(** X19: [_path_utilization] adds up the utilization of the hops of the
    path, whether the links are available or not, and is left by
    [KeyError] when some hop is not a link of the topology.  A path of
    fewer than two nodes has utilization 0. *)
Theorem path_utilization_sum_or_KeyError c path :
  reachable c →
  _path_utilization c path
  = if forallb (λ '(u, v), nx_has_edge (topology c) u v) (hops path)
    then Ok (total_utilization c path)
    else Raise KeyError.
Proof.
  intros Hc. pose proof (inv_graph _ (reachable_inv _ Hc)) as Hwf.
  unfold _path_utilization. by rewrite path_utilization_fold.
Qed.

Lemma path_utilization_sum_or_KeyError_witness :
  let c := remove_link (inject_flow example "h1" "h2" 2 5).1 "s1" "s2" in
  _path_utilization c ["h1"; "s1"; "s2"; "s3"]
  = if forallb (λ '(u, v), nx_has_edge (topology c) u v)
         (hops ["h1"; "s1"; "s2"; "s3"])
    then Ok (total_utilization c ["h1"; "s1"; "s2"; "s3"])
    else Raise KeyError.
Proof.
  intros c. apply (path_utilization_sum_or_KeyError c).
  exact (reachable_run_op _ (OpRemoveLink "s1" "s2")
           (reachable_run_op example (OpInjectFlow "h1" "h2" 2 5)
              example_reachable)).
Defined.

(** * Installing flow-table entries *)

(** X20: [install_flow] is a write to [flow_tables[switch][flow]]: the
    entry reads back as the action written, every other entry of every
    switch reads as before (a switch without a table gets one), and a
    second write under the same key replaces the first. *)
Theorem install_flow_lookup ft switch flow action action' switch' flow' :
  (install_flow ft switch flow action !! switch' ≫= (λ t, t !! flow')
   = if decide (switch' = switch ∧ flow' = flow) then Some action
     else ft !! switch' ≫= (λ t, t !! flow')) ∧
  install_flow (install_flow ft switch flow action) switch flow action'
  = install_flow ft switch flow action'.
Proof.
  split; [apply install_flow_entry|].
  unfold install_flow. rewrite lookup_insert_eq. simpl.
  by rewrite insert_insert_eq, insert_insert_eq.
Qed.

(** * The paths of a search are pairwise distinct *)

Lemma preds_in_NoDup P w : NoDup P → NoDup (preds_in P w).
Proof.
  intros HP. unfold preds_in. apply NoDup_fmap_2_strong.
  - intros [v1 w1] [v2 w2] [Hw1 _]%list_elem_of_filter
      [Hw2 _]%list_elem_of_filter Hv.
    simpl in *. by subst.
  - by apply NoDup_filter.
Qed.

### [Try it]
Without omitting anything, output the entries exactly.

### [Response box]
(** X19: [_path_utilization] adds up the utilization of the hops of the
    path, whether the links are available or not, and is left by
    [KeyError] when some hop is not a link of the topology.  A path of
    fewer than two nodes has utilization 0. *)
Theorem path_utilization_sum_or_KeyError c path :
  reachable c →
  _path_utilization c path
  = if forallb (λ '(u, v), nx_has_edge (topology c) u v) (hops path)
    then Ok (total_utilization c path)
    else Raise KeyError.
Proof.
  intros Hc. pose proof (inv_graph _ (reachable_inv _ Hc)) as Hwf.
  unfold _path_utilization. by rewrite path_utilization_fold.
Qed.

Lemma path_utilization_sum_or_KeyError_witness :
  let c := remove_link (inject_flow example "h1" "h2" 2 5).1 "s1" "s2" in
  _path_utilization c ["h1"; "s1"; "s2"; "s3"]
  = if forallb (λ '(u, v), nx_has_edge (topology c) u v)
         (hops ["h1"; "s1"; "s2"; "s3"])
    then Ok (total_utilization c ["h1"; "s1"; "s2"; "s3"])
    else Raise KeyError.
Proof.
  intros c. apply (path_utilization_sum_or_KeyError c).
  exact (reachable_run_op _ (OpRemoveLink "s1" "s2")
           (reachable_run_op example (OpInjectFlow "h1" "h2" 2 5)
              example_reachable)).
Defined.

(** * Installing flow-table entries *)

(** X20: [install_flow] is a write to [flow_tables[switch][flow]]: the
    entry reads back as the action written, every other entry of every
    switch reads as before (a switch without a table gets one), and a
    second write under the same key replaces the first. *)
Theorem install_flow_lookup ft switch flow action action' switch' flow' :
  (install_flow ft switch flow action !! switch' ≫= (λ t, t !! flow')
   = if decide (switch' = switch ∧ flow' = flow) then Some action
     else ft !! switch' ≫= (λ t, t !! flow')) ∧
  install_flow (install_flow ft switch flow action) switch flow action'
  = install_flow ft switch flow action'.
Proof.
  split; [apply install_flow_entry|].
  unfold install_flow. rewrite lookup_insert_eq. simpl.
  by rewrite insert_insert_eq, insert_insert_eq.
Qed.

(** * The paths of a search are pairwise distinct *)

Lemma preds_in_NoDup P w : NoDup P → NoDup (preds_in P w).
Proof.
  intros HP. unfold preds_in. apply NoDup_fmap_2_strong.
  - intros [v1 w1] [v2 w2] [Hw1 _]%list_elem_of_filter
      [Hw2 _]%list_elem_of_filter Hv.
    simpl in *. by subst.
  - by apply NoDup_filter.
Qed.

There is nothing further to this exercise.